Vermurkster Jahresstart

9. Januar 2011 | Kategorie: RottMeyer

Grausig! Das Wetter ist erbärmlich, das Frühstücksei verseucht, sogar die Sonne versteckte sich tagsüber für einen kurzen Moment. Einen Quell der Unterhaltung bieten die Finanzmärkte.

Der DAX hüpfte wie ein Tennisball. Der Euro fiel brach sich ein Bein, obwohl er jetzt auch von China gestützt wird. Gold rutschte durch den  Deckenboden. War es das mit dem Gold? Wenn ja, müsste Papiergeld aufwerten. Rechnet man die Woche ab, ist außer Spesen wenig gewesen.
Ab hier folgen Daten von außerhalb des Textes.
Lemma bind_attempt {A B} (m : M A) (k : result A -> M B) s :
  bind (attempt m) k s = k (fst (m s)) (snd (m s)).
Proof. unfold bind. now rewrite attempt_run. Qed.

Section Issues.

Variable P : call -> Prop.

Lemma issues_ret {A} (a : A) : issues P (ret a).
Proof. intros s. exists []. simpl. now rewrite app_nil_r. Qed.

Lemma issues_raise {A} e : issues P (@raise A e).
Proof. intros s. exists []. simpl. now rewrite app_nil_r. Qed.

Lemma issues_lift {A} (r : result A) : issues P (lift r).
Proof. intros s. exists []. simpl. now rewrite app_nil_r. Qed.

Lemma issues_logging l msg : issues P (logging l msg).
Proof. intros s. exists []. simpl. now rewrite app_nil_r. Qed.

Lemma issues_cache_has symbol : issues P (cache_has symbol).
Proof. intros s. exists []. simpl. now rewrite app_nil_r. Qed.

Lemma issues_cache_store symbol info : issues P (cache_store symbol info).
Proof. intros s. exists []. simpl. now rewrite app_nil_r. Qed.

Lemma issues_cache_read symbol : issues P (cache_read symbol).
Proof.
  intros s. exists []. unfold cache_read.
  destruct (symbol_info_cache s !! symbol); simpl; now rewrite app_nil_r.
Qed.

Lemma issues_invoke client c : P c -> issues P (invoke client c).
Proof. intros Hc s. exists [c]. simpl. split; [reflexivity | now constructor]. Qed.

Lemma issues_bind {A B} (m : M A) (k : A -> M B) :
  issues P m -> (forall a, issues P (k a)) -> issues P (bind m k).
Proof.
  intros Hm Hk s. unfold bind.
  destruct (Hm s) as (new1 & E1 & F1).
  destruct (m s) as [[a | e] s1]; simpl in E1.
  - destruct (Hk a s1) as (new2 & E2 & F2).
    exists (new1 ++ new2). split.
    + now rewrite E2, E1, app_assoc.
    + now apply Forall_app.
  - exists new1. now split.
Qed.

Lemma issues_attempt {A} (m : M A) : issues P m -> issues P (attempt m).
Proof.
  intros Hm s. rewrite attempt_run. simpl. apply Hm.
Qed.

End Issues.

Lemma issues_weaken {A} (P Q : call -> Prop) (m : M A) :
  (forall c, P c -> Q c) -> issues P m -> issues Q m.
Proof.
  intros HPQ Hm s. destruct (Hm s) as (new & E & F).
  exists new. split; [assumption |]. eapply Forall_impl; eauto.
Qed.

Ltac issues_step :=
  match goal with
  | |- issues _ (ret _) => apply issues_ret
  | |- issues _ (respond _ _) => apply issues_ret
  | |- issues _ (raise _) => apply issues_raise
  | |- issues _ (lift _) => apply issues_lift
  | |- issues _ (logging _ _) => apply issues_logging
  | |- issues _ (cache_has _) => apply issues_cache_has
  | |- issues _ (cache_store _ _) => apply issues_cache_store
  | |- issues _ (cache_read _) => apply issues_cache_read
  | |- issues _ (attempt _) => apply issues_attempt
  | |- issues _ (bind _ _) => apply issues_bind; [ | intros ? ]
  | |- issues _ (invoke _ _) => apply issues_invoke
  | |- issues _ (match ?x with _ => _ end) => destruct x
  | |- issues _ (let '(_, _) := ?x in _) => destruct x
  end.

Section Calls.

Variable client : binance_client.
Variable WEBHOOK_SECRET : string.

Lemma find_symbol_issues P symbol symbols : issues P (find_symbol symbol symbols).
Proof.
  induction symbols as [| entry rest IH]; simpl.
  - apply issues_ret.
  - repeat issues_step. exact IH.
Qed.

Lemma get_symbol_info_issues (P : call -> Prop) symbol :
  P futures_exchange_info -> issues P (get_symbol_info client symbol).
Proof.
  intros HP. unfold get_symbol_info.
  repeat first [ apply find_symbol_issues | exact HP | issues_step ].
Qed.

Lemma adjust_quantity_issues P quantity step_size min_qty :
  issues P (adjust_quantity quantity step_size min_qty).
Proof. unfold adjust_quantity. repeat issues_step. Qed.

Lemma close_position_issues symbol :
  issues (fun _ => True) (close_position_for_symbol client symbol).
Proof.
  unfold close_position_for_symbol, close_handlers.
  repeat first [ exact I | issues_step ].
Qed.

Lemma prepare_order_issues items symbol action :
  issues (fun c => is_order c = false) (prepare_order client items symbol action).
Proof.
  unfold prepare_order.
  repeat first
    [ apply get_symbol_info_issues | apply adjust_quantity_issues
    | reflexivity | issues_step ].
Qed.

Lemma submit_order_issues symbol sd quantity tsl_percent :
  issues (fun _ => True) (submit_order client symbol sd quantity tsl_percent).
Proof. unfold submit_order. repeat first [ exact I | issues_step ]. Qed.

Lemma open_position_issues items symbol action :
  issues (fun _ => True) (open_position client items symbol action).
Proof.
  unfold open_position. apply issues_bind.
  - eapply issues_weaken; [ | apply prepare_order_issues ]. trivial.
  - intros [r | [[sd quantity] tsl]]; [ apply issues_ret | apply submit_order_issues ].
Qed.

Lemma open_handlers_issues P opened : issues P (open_handlers opened).
Proof. unfold open_handlers. repeat issues_step. Qed.

(** The close step always returns; it never raises. *)
Lemma close_position_returns symbol s :
  exists closed, fst (close_position_for_symbol client symbol s) = Ok closed.
Proof.
  unfold close_position_for_symbol, close_handlers. rewrite bind_attempt. cbv beta.
  destruct (bind _ _ s) as [[returned | e] s1]; simpl.
  - eauto.
  - destruct e as [ | | | | | | | code msg | ]; simpl; eauto.
    destruct (code =? -2022); simpl; eauto.
Qed.

(** A [try] that starts with a call issues that call first. *)
Lemma first_call {A B} c (k : pyval -> M A) (h : result A -> M B) s :
  (forall v, issues (fun _ => True) (k v)) ->
  (forall r, issues (fun _ => True) (h r)) ->
  exists more,
    calls (snd (bind (attempt (bind (invoke client c) k)) h s)) = calls s ++ c :: more.
Proof.
  intros Hk Hh. rewrite bind_attempt. unfold bind, invoke.
  destruct (client (calls s) c) as [v | e].
  - match goal with |- context [k v ?s1] => set (s' := s1) end.
    destruct (Hk v s') as (new1 & E1 & _).
    destruct (Hh (fst (k v s')) (snd (k v s'))) as (new2 & E2 & _).
    exists (new1 ++ new2). rewrite E2, E1. subst s'. simpl.
    now rewrite <- !app_assoc.
  - simpl.
    match goal with |- context [h _ ?s1] => set (s' := s1) end.
    destruct (Hh (Raise e) s') as (new & E & _).
    exists new. rewrite E. subst s'. simpl. now rewrite <- app_assoc.
Qed.

(** The first call of the close step is the position query. *)
Lemma close_position_first_call symbol s :
  exists more,
    calls (snd (close_position_for_symbol client symbol s))
    = calls s ++ futures_position_information symbol :: more.
Proof.
  unfold close_position_for_symbol. apply first_call.
  - intros v. repeat first [ exact I | issues_step ].
  - intros r. unfold close_handlers. repeat first [ exact I | issues_step ].
Qed.

End Calls.

Lemma directions_not_close action :
  in_list action directions = true -> String.eqb action "CLOSE" = false.
Proof.
  unfold in_list, directions. simpl. intros H.
  repeat (apply orb_prop in H; destruct H as [H | H]);
    try discriminate H; apply String.eqb_eq in H; now subst action.
Qed.

Section Dispatch.

Variable client : binance_client.
Variable WEBHOOK_SECRET : string.

Lemma webhook_directional items symbol action s :
  directional WEBHOOK_SECRET items symbol action ->
  webhook client WEBHOOK_SECRET (PDict items) s
  = directional_branch client items symbol action (received items s).
Proof.
  intros (Hauth & Hfields & Hdir).
  unfold webhook. erewrite bind_ok by reflexivity.
  cbv beta. rewrite Hauth. change (negb true) with false. cbv iota.
  rewrite bind_attempt. unfold lift. cbn [fst snd].
  rewrite Hfields. cbv iota beta.
  rewrite (directions_not_close _ Hdir). fold directions. rewrite Hdir.
  reflexivity.
Qed.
Doch was ist das? Die Inflation kommt. Nach offizieller Lesart stieg die Teuerung in der Eurozone um 2,2 Prozent. Seltsam. Vielleicht kaufe ja nur ich immer zu teuer ein? Sicher. Und das schon seit Jahren. Was sagen die Lehrbücher? Teuerung ist die Folge von zu viel Geld aus den Notenbanken. Erst treibt es die Preise für Aktien, Häuser und Rohstoffe nach oben. Dann klopft man sich an der Börse vor Freude auf die Schenkel, bevor es im wirklichen Leben da draußen teurer wird. Müsste man vielleicht die Leitzinsen anheben? Wo denken Sie hin! Dann kracht es wieder an den anderen Ecken und Kanten.

Bemerkenswert in dieser Woche waren die um 2,4 Prozent rückläufigen Einzelhandelsumsätze im November trotz überschäumender Konsumlaune. Und bemerkenswert sind auch die Prognosen der vielen Fachleute für den DAX. Sie erwarten ihn in diesem Jahr durchschnittlich zwölf Prozent höher bei 7.617 Punkten. Das Dumme daran ist, dass er sich auch in diesem Jahr nicht daran halten wird. Etwas irritiert, dass alle Experten optimistisch gestimmt sind. Mark Twain hatte Recht: Prognosen sind schwierig, vor allem, wenn sie die Zukunft betreffen.